# IEEE-CIS Fraud Detection &mdash; LightGBM Split Points

This notebook shows some techniques to snoop on the gradient boosting process used by LightGBM - using its own APIs.

By counting the split points used in the decision trees, we can see the ways the algorithm divides the input space up. This may lead to new insights about what indicates fraud, and may help in smoothing or binning the data to reduce splits that model only noise.

For more info on LightGBM see [pdf by Microsoft][3] or the [LightGBM github][4].

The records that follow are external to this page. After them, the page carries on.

(** ** Billing's client in front of this router

    [arrive] is the request an exchange of billing's adapter arrives as, [serve] the router's answer to it, and
    [BillingClient.over_network] the network between them. *)
Import BillingClient.HTTP.
Definition arrive (baseURL : string) (x : exchange) : Request := {|
  rq_Method := ex_Method x; rq_Path := TrimPrefix (ex_URL x) (TrimRight_slash baseURL); rq_Query := ∅;
  rq_Header := if bool_decide (ex_Authorization x = "") then ∅ else <["Authorization" := [ex_Authorization x]]> ∅; rq_TLS := false;
  rq_Host := ""; rq_RemoteAddr := ""; rq_Body := bytes_of (default "" (ex_Body x)) |}.
Inductive billing_call := CallEnsure (userID : string) (plan : SubscriptionPlan) | CallSet (subID : string) (st : BillingState).
Definition call_method (q : billing_call) : string := match q with CallEnsure _ _ => "POST" | CallSet _ _ => "PUT" end.
Definition call_path (q : billing_call) : string :=
  match q with
  | CallEnsure u _ => "/v1/users/" +:+ u +:+ "/ensure-subscription"
  | CallSet id _ => "/v1/subscriptions/" +:+ id +:+ "/billing-state"
  end.
Definition call_body (q : billing_call) : option string :=
  match q with CallEnsure _ p => Some (ensure_body p) | CallSet _ st => BillingState_json st end.
(** The entry of the route table, and its parameter *)
Definition call_route (q : billing_call) : nat := match q with CallEnsure _ _ => 2 | CallSet _ _ => 3 end%nat.
Definition call_id (q : billing_call) : string := match q with CallEnsure u _ => u | CallSet id _ => id end.
Section billing_http.
Context `{ord : !MapOrder} (dec : ApiDecoders) (cipher : option SubscriptionService.TokenCipher).
Context (tokens : TokenStore) (ready : option (result unit)) (operator : option (Store → result ControlPlaneOperatorSummary)).
Context (chi : list (string * string) → Request → matching) (text : error → string).
Context (baseURL token : string) (decode_subscription : list Z → option Subscription).
Definition serve (x : exchange) : M Cp (Z * option (list Z)) :=
  a ←! Router dec cipher tokens ready operator chi (arrive baseURL x) ;
  let r := response text a in mret (rsp_Status r, Some (bytes_of (rsp_Body r))).
Definition Do (x : exchange) : M (BillingClient.Lossy Cp) (Z * option (list Z)) := BillingClient.over_network (serve x).
Definition over_http (q : billing_call) : M (BillingClient.Lossy Cp) Subscription :=
  match q with
  | CallEnsure u p => EnsureSubscription Do baseURL token decode_subscription u p
  | CallSet id st => SetBillingState Do baseURL token decode_subscription id st
  end.
Definition direct (q : billing_call) : M Cp Subscription :=
  match q with
  | CallEnsure u p => SubscriptionService.Ensure u p
  | CallSet id st => SubscriptionService.ApplyBillingState id st
  end.
(** The router matches the call's path to its route. *)
Definition routed (q : billing_call) : Prop := ∀ r, rq_Method r = call_method q → rq_Path r = call_path q →
  chi [("GET", "/healthz"); ("GET", "/readyz"); ("*", "/v1/*")] r = Matched 2 "" ∧
  chi ((λ x, (rt_Method x, "/v1" +:+ rt_Pattern x)) <$> v1 dec cipher operator) r = Matched (call_route q) (call_id q).
(** The body is written, and the control-plane's decoder reads back what was written. *)
Definition carried (q : billing_call) : Prop := ∃ b, call_body q = Some b ∧
  let l := take (Z.to_nat (2 ^ 20)) (bytes_of b) in
  match q with CallEnsure _ p => ad_ensureSubscription dec l = Some p | CallSet _ st => ad_billingState dec l = Some st end.
(** Billing's decoder reads back the subscription the control-plane answers in state [c]. *)
Definition readable (q : billing_call) (c : Cp) : Prop := ∀ s c', direct q c = (Ok s, c') →
  Httpx.DecodeJSON decode_subscription (Some (bytes_of (rsp_Body (response text (writeJSON 200 (BSubscription s)))))) = Some s.
Definition same_outcome (r r' : result Subscription) : Prop :=
  match r, r' with Ok s, Ok s' => s = s' | Err _, Err _ => True | _, _ => False end.

Lemma bearer_of_billing x : ex_Authorization x = "Bearer " +:+ token → token ≠ "" → TrimSpace token = token → bearerToken (arrive baseURL x) = token.
Proof.
  intros Hx Hne Ht. apply bearerToken_header; [|done..]. unfold header, arrive. cbn [rq_Header].
  rewrite bool_decide_eq_false_2 by (rewrite Hx; done). by rewrite lookup_insert_eq, <-Hx.
Qed.
Context (Htok : TokenStore_Resolve tokens token = Some RoleBilling) (Hne : token ≠ "") (Htrim : TrimSpace token = token).
Definition sent (q : billing_call) (b : string) : exchange := {|
  ex_Method := call_method q; ex_URL := TrimRight_slash baseURL +:+ call_path q; ex_Authorization := "Bearer " +:+ token; ex_Body := Some b |}.
(** The router answers a call with what the use case behind its route does. *)
Lemma serve_call q b c : routed q → call_body q = Some b → carried q →
  serve (sent q b) c = (λ out : result Subscription * Cp, (Ok (let r := response text (match out.1 with Ok s => writeJSON 200 (BSubscription s) | Err e => writeDomainError e end) in
    (rsp_Status r, Some (bytes_of (rsp_Body r)))), out.2)) (direct q c).
Proof.
  intros Hr Hb (b' & Hb' & Hd). rewrite Hb in Hb'. injection Hb' as <-.
  destruct (Hr (arrive baseURL (sent q b))) as [H1 H2]; [done|unfold arrive, sent; cbn; apply TrimPrefix_app|].
  unfold serve, mbind, M_bind, Router. rewrite H1. unfold authenticate. rewrite bearer_of_billing by done. rewrite bool_decide_eq_false_2 by done.
  rewrite Htok. unfold serve_v1. rewrite H2. destruct q as [u p|id st]; cbn [call_route lookup]; cbn [direct];
    unfold v1; cbn [list_lookup lookup nth_error rt_Roles rt_Handler]; unfold requireRole; cbn [negb Allows existsb];
    unfold ensureSubscription, billingState, decoded, decodeJSON, respond, mbind, M_bind, try, mret; cbn [rq_Body arrive sent ex_Body default call_id].
  - rewrite (bool_decide_eq_true_2 (RoleBilling = RoleBilling)), orb_true_l, orb_true_r by done. cbn in Hd; unfold Datatypes.id. rewrite Hd. cbn [negb].
    by destruct (SubscriptionService.Ensure u p c) as [[] ?].
  - rewrite (bool_decide_eq_true_2 (RoleBilling = RoleBilling)), orb_true_l, orb_true_r by done. cbn in Hd; unfold Datatypes.id. rewrite Hd. cbn [negb].
    by destruct (SubscriptionService.ApplyBillingState id st c) as [[] ?].
Qed.
Lemma error_status e : Z.quot (rsp_Status (response text (writeDomainError e))) 100 ≠ 2.
Proof. unfold writeDomainError. repeat case_match; done. Qed.
Lemma over_http_sent q b : call_body q = Some b → over_http q = do Do baseURL token (call_method q) (call_path q) (Some (Some b)) decode_subscription.
Proof. intros Hb. destruct q as [u p|id st]; cbn in Hb; [by injection Hb as <-|]. unfold over_http, SetBillingState. by rewrite Hb. Qed.
(** C32: Billing's HTTP client in front of the control-plane's router, over a network that loses requests and responses,
    is the lossy client the theorems of the outbox are about: with a token of the billing role, a path the router
    matches and bodies the two ends decode as they were written, each exchange leaves the control-plane as the
    use case itself over that network does, a success comes back as the same subscription, and a lost exchange and
    every refusal (404, 409, 422, ...) as an error. *)
Theorem billing_over_http q c faults : routed q → carried q → readable q c →
  let '(r, w) := over_http q (BillingClient.mkLossy c faults) in
  let '(r', w') := BillingClient.over_network (direct q) (BillingClient.mkLossy c faults) in
  w = w' ∧ same_outcome r r'.
Proof.
  intros Hr Hc Hs. destruct (Hc) as (b & Hb & _). rewrite (over_http_sent q b Hb). pose proof (serve_call q b c Hr Hb Hc) as Hserve.
  unfold do, mbind, M_bind, wrapping, Do. rewrite (bool_decide_eq_false_2 (token = "")) by done. change (default None (Some (Some b))) with (Some b). fold (sent q b).
  unfold BillingClient.over_network. cbn [BillingClient.l_faults BillingClient.l_client]. rewrite Hserve.
  destruct (direct q c) as [out c'] eqn:Hd. destruct (head faults) as [[]|]; [|done..|]; cbn [fst snd]; destruct out as [s|e]; try done.
  all: try (rewrite (proj2 (Z.eqb_neq _ _)) by apply error_status; cbn; done).
  all: change (Z.quot (rsp_Status (response text (writeJSON 200 (BSubscription s)))) 100 =? 2) with true; cbn [negb]; rewrite (Hs s c' Hd); done.
Qed.
End billing_http.

(** ** A payment pushed over HTTP; the control-plane's answer is lost *)
Definition pushed : BillingState := {|
  bs_Plan := SubscriptionPlanBasic; bs_Revision := 1; bs_Status := SubscriptionStatusActive; bs_ExpiresAt := 2 * Hour; bs_GraceUntil := 3 * Hour |}.
Definition push_call : billing_call := CallSet "s1" pushed.
Definition only {A} (text : string) (a : option A) (l : list Z) : option A := if bool_decide (l = bytes_of text) then a else None.
Definition push_decoders : ApiDecoders := {|
  ad_node := λ _, None; ad_rotate := λ _, None; ad_activation := λ _, None; ad_aggregates := λ _, None; ad_createUser := λ _, None;
  ad_patchUser := λ _ _, None; ad_createSubscription := λ _, None; ad_patchSubscription := λ _, None; ad_ensureTelegram := λ _, None;
  ad_ensureSubscription := λ _, None; ad_billingState := only (default "" (BillingState_json pushed)) (Some pushed); ad_resolve := λ _, None |}.
Definition push_answer : option Subscription := match (direct push_call ControlTokens.link_cp).1 with Ok s => Some s | Err _ => None end.
Definition push_decode : list Z → option Subscription := λ _, push_answer.
Definition billing_tokens : TokenStore := <["cp-billing" := RoleBilling]> ∅.
Example push_answered : is_Some push_answer.
Proof. vm_compute. eauto. Qed.
Lemma billing_over_http_witness :
  let '(r, w) := over_http (ord := key_order) push_decoders None billing_tokens (Some (Ok tt)) None (λ table r, match_table table 0 r) (λ _, "")
    "http://control-plane:8081/" "cp-billing" push_decode push_call (BillingClient.mkLossy ControlTokens.link_cp [BillingClient.LoseResponse]) in
  let '(r', w') := BillingClient.over_network (direct push_call) (BillingClient.mkLossy ControlTokens.link_cp [BillingClient.LoseResponse]) in
  w = w' ∧ same_outcome r r'.
Proof.
  refine (billing_over_http (ord := key_order) push_decoders None billing_tokens (Some (Ok tt)) None (λ table r, match_table table 0 r) (λ _, "")
    "http://control-plane:8081/" "cp-billing" push_decode _ _ _ push_call ControlTokens.link_cp [BillingClient.LoseResponse] _ _ _).
  - vm_compute. reflexivity.
  - discriminate.
  - vm_compute. reflexivity.
  - intros [m path qs hs tls host addr body] Hm Hp. cbn in Hm, Hp. subst m path. split; vm_compute; reflexivity.
  - exists (default "" (BillingState_json pushed)). split; vm_compute; reflexivity.
  - intros s c' Hs. assert (push_answer = Some s) as Ha by (unfold push_answer; rewrite Hs; reflexivity).
    unfold push_decode. by rewrite Ha.
Defined.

For another example of gradient boosting model analysis with XGBoost see the great [xgbfi][2] tool by [Faron][1].

___

We start by building a model...

 [1]: https://www.kaggle.com/mmueller
 [2]: https://github.com/Far0n/xgbfi
 [3]: https://www.microsoft.com/en-us/research/wp-content/uploads/2017/11/lightgbm.pdf
 [4]: https://github.com/Microsoft/LightGBM


In [194]:
%matplotlib inline
import pandas as pd
import numpy as np
import gc, os, sys, re, time
import lightgbm as lgb
from sklearn.metrics import roc_auc_score
from collections import Counter, defaultdict
import matplotlib.pyplot as plt
from IPython.display import display, HTML

In [4]:
DTYPE = {
    'TransactionID': 'int32',
    'isFraud': 'int8',
    'TransactionDT': 'int32',
    'TransactionAmt': 'float32',
    'ProductCD': 'category',
    'card1': 'int16',
    'card2': 'float32',
    'card3': 'float32',
    'card4': 'category',
    'card5': 'float32',
    'card6': 'category',
    'addr1': 'float32',
    'addr2': 'float32',
    'dist1': 'float32',
    'dist2': 'float32',
    'P_emaildomain': 'category',
    'R_emaildomain': 'category',
}

IDX = 'TransactionID'
TGT = 'isFraud'

CCOLS = [f'C{i}' for i in range(1, 15)]
DCOLS = [f'D{i}' for i in range(1, 16)]
MCOLS = [f'M{i}' for i in range(1, 10)]
VCOLS = [f'V{i}' for i in range(1, 340)]

DTYPE.update((c, 'float32') for c in CCOLS)
DTYPE.update((c, 'float32') for c in DCOLS)
DTYPE.update((c, 'float32') for c in VCOLS)
DTYPE.update((c, 'category') for c in MCOLS)

IN_DIR = '../input'

NR = None

tran = pd.read_csv(f'{IN_DIR}/train_transaction.csv', index_col=IDX, nrows=NR, dtype=DTYPE)
tran.shape

In [201]:
# utility: encode binary 0/1 columns as bits in a single integer
def encode_bits(binary_df):
    ncols = binary_df.shape[1]
    assert ncols < 64
    return binary_df @ (1 << np.arange(ncols))

Add count features...

In [5]:
to_count = tran.columns[2:].tolist()

for c in to_count:
    s = tran[c]
    if hasattr(s, 'cat'):
        s = s.cat.codes
    vc = s.value_counts(dropna=False)
    tran[f'{c}_count'] = s.map(vc).astype(np.int32)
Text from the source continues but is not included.